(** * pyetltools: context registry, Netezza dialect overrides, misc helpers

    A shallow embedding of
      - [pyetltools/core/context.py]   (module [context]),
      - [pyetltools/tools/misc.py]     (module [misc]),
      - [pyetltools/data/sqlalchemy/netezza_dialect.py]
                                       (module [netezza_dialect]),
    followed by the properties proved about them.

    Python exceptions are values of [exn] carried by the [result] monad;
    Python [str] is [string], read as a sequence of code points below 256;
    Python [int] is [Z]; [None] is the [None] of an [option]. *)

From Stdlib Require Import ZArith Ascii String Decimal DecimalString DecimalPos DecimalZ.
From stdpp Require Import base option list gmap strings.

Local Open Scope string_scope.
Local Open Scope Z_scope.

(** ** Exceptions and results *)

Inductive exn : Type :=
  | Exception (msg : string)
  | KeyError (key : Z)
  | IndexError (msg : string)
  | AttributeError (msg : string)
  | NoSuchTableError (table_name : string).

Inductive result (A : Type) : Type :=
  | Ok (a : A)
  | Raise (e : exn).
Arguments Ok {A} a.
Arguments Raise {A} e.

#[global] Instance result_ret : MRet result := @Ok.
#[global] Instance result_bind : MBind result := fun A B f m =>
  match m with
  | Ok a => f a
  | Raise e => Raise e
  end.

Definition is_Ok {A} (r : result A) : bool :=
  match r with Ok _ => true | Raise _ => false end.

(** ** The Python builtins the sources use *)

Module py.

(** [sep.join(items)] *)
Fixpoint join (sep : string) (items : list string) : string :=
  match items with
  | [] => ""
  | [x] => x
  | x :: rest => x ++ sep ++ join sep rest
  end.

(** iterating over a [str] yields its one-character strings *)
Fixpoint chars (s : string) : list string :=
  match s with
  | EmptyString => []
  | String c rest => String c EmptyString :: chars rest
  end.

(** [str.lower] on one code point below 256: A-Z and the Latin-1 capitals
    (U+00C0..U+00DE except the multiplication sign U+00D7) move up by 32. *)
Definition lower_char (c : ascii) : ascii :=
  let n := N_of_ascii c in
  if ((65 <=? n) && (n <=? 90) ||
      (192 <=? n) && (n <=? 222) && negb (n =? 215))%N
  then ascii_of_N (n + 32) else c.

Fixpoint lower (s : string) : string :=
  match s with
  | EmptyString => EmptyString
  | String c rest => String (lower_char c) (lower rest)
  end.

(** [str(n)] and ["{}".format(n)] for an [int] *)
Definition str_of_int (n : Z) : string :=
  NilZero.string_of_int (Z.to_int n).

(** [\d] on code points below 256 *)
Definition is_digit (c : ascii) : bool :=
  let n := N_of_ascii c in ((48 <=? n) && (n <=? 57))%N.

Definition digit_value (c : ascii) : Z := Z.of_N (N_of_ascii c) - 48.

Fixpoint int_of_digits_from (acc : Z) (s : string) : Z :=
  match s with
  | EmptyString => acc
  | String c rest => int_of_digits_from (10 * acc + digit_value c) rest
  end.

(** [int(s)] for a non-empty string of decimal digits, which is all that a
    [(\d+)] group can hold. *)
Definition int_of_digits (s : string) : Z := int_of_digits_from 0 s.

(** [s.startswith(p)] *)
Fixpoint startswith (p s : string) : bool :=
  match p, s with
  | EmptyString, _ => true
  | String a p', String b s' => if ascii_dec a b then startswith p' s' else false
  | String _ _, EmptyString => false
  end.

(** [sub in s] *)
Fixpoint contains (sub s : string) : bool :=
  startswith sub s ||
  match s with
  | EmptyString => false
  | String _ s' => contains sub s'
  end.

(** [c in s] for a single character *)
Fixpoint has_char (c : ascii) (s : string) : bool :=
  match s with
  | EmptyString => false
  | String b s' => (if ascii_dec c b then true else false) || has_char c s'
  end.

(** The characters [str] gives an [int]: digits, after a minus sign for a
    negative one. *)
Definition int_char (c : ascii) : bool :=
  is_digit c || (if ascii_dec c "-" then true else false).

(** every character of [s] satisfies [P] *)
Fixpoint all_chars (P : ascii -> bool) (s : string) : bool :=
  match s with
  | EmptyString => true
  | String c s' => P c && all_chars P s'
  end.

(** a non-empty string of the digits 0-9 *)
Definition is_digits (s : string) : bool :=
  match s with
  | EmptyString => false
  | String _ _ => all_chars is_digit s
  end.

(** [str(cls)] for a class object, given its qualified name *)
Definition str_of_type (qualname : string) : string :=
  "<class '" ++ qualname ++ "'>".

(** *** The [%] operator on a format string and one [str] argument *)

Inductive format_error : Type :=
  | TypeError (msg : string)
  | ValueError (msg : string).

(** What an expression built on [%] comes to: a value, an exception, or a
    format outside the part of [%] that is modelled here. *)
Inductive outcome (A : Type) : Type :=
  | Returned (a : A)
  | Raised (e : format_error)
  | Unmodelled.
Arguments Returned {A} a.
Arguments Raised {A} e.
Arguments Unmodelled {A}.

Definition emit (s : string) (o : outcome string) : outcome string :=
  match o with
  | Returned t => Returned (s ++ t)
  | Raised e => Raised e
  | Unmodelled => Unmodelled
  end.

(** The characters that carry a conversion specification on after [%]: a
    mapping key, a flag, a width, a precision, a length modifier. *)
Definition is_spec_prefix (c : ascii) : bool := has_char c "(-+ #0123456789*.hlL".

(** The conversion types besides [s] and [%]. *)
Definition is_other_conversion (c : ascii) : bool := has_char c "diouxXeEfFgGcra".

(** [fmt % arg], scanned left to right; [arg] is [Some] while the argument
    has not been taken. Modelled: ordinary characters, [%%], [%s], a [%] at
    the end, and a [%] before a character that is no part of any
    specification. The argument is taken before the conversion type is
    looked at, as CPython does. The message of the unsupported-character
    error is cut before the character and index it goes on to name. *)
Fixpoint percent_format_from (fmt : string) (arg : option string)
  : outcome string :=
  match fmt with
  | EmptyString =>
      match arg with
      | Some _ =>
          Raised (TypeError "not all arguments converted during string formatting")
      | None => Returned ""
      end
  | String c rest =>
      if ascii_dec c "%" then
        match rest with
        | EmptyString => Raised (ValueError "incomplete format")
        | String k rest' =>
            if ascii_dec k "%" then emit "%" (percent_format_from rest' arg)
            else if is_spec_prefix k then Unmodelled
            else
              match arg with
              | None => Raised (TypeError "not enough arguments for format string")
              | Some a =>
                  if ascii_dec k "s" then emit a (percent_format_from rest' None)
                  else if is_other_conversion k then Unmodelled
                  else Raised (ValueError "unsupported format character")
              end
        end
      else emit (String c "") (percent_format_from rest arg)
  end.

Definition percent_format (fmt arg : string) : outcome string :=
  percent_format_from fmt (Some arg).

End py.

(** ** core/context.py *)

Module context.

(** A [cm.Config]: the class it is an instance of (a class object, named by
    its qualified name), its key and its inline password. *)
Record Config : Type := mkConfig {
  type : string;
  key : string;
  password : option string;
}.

[Exercise prompt]
Go through the data and show each line that holds "Inductive".

[Answer to this problem]
Inductive exn : Type :=
Inductive result (A : Type) : Type :=
Inductive format_error : Type :=
Inductive outcome (A : Type) : Type :=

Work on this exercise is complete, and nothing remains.